Drug-metabolizing enzymes in ligand-modulated transcription.

Genes encoding many of the so-called drug-metabolizing enzymes (DMEs) are present in both prokaryotes and eukaryotes, suggesting that these genes arose on this planet more than 3.5 billion years ago--long before animal-plant divergence (estimated to be about 1.2 billion years ago) and long before the use and commercial development of drugs. What, therefore, are the real functions of DMEs? Several years ago I proposed that DMEs are upstream in the regulatory cascade of numerous signal transduction pathways, i.e. necessary for maintaining physiologically "safe", or "acceptable", steady-state levels of all small non-protein endogenous ligands (M(r) = 250 +/- 200) in each cell. Innumerable foreign chemicals and drugs mimic these small endogenous ligands, thus binding to a particular receptor and acting either as an agonist or antagonist in activating or inhibiting genes effecting growth, differentiation, apoptosis, homeostasis and neuroendocrine functions.
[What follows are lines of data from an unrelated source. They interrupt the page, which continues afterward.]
(** The id is spliced into the path [users/${id}]; an id with an
    even number of segments (the empty id, ["a/b"]) makes [doc] throw,
    and [Query.user] rejects with an [ApolloError] around that plain
    [Error] instead of answering "User not found.". *)
Theorem query_user_malformed_id_rejected (s : S) (k : string) :
  Nat.even (length (path_segments k)) = true ->
  exists e, query_user s (id_args k) = Rejected (apollo_error_of e) /\ err_class e = ErrorClass.
Proof.
  intros Hev. unfold query_user, fetch_user_doc. rewrite id_args_id.
  destruct (firestore_doc_users_odd k Hev) as (e & -> & Hc).
  by exists e.
Qed.

(** C7: malformed inputs make the resolvers reject instead of answering:
    a user without a stored [id] field makes [User.items] reject,
    whatever the store holds, and an id with an even number of path
    segments makes [Query.user] reject with an [ApolloError] around the
    plain [Error] that [doc] throws, not with "User not found.". *)
Theorem malformed_inputs_rejected (s : S) (u : doc) (k : string) :
  u !! "id" = None -> Nat.even (length (path_segments k)) = true ->
  user_items s (JObject u) = Rejected (apollo_error_of undefined_value_error) /\
  exists e, query_user s (id_args k) = Rejected (apollo_error_of e) /\ err_class e = ErrorClass.
Proof.
  intros Hu Hk. split; [by apply user_items_missing_id_rejected|by apply query_user_malformed_id_rejected].
Qed.

(** C8: whatever the id, [Query.user] reads the document at ["users"]
    followed by the id's own segments: an id with slashes reaches a
    document of a subcollection. *)
Theorem query_user_reads_key_path (s : S) (k : string) (r : docref) :
  firestore_doc ("users/" +:+ k) = Fulfilled r -> store_fault s (dr_path r) = None ->
  dr_path r = "users" :: path_segments k /\
  query_user s (id_args k) =
    Fulfilled (js_or (snapshot_data (store_view s !! dr_path r))
                     (JErr (validation_error "User not found."))).
Proof.
  intros Hr Hf. split; [by apply firestore_doc_users_path|].
  unfold query_user, fetch_user_doc. rewrite id_args_id, Hr. settle.
  by rewrite (get_doc_ok s r Hf).
Qed.

(** An item without a [userId] field makes [Item.user] read the
    document [users/undefined]. *)
Theorem item_user_missing_owner (s : S) (it : doc) :
  it !! "userId" = None -> store_fault s ["users"; "undefined"] = None ->
  item_user s (JObject it) =
    Fulfilled (snapshot_data (store_view s !! ["users"; "undefined"])).
Proof.
  intros Hk Hf. unfold item_user, fetch_item_author. rewrite (js_get_missing _ _ Hk).
  cbn [js_to_string]. rewrite firestore_doc_users by done. settle.
  by rewrite (get_doc_ok s (DocRef ["users"; "undefined"]) Hf).
Qed.

End Properties.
Discussed in this review are additional examples consistent with this theory and not described in previous reviews, including: (i) insect-plant symbiosis; (ii) "cross-talk" amongst genes in the aromatic hydrocarbon-responsive [Ah] battery; (iii) signal transduction pathways involving the arachidonic acid cascade; and (iv) the explanation in carcinogen-screening studies as to why a maximum, or half maximum, tolerated dose (MTD, MTD50) of many test compounds might cause cell division and tumorigenesis in experimental animals.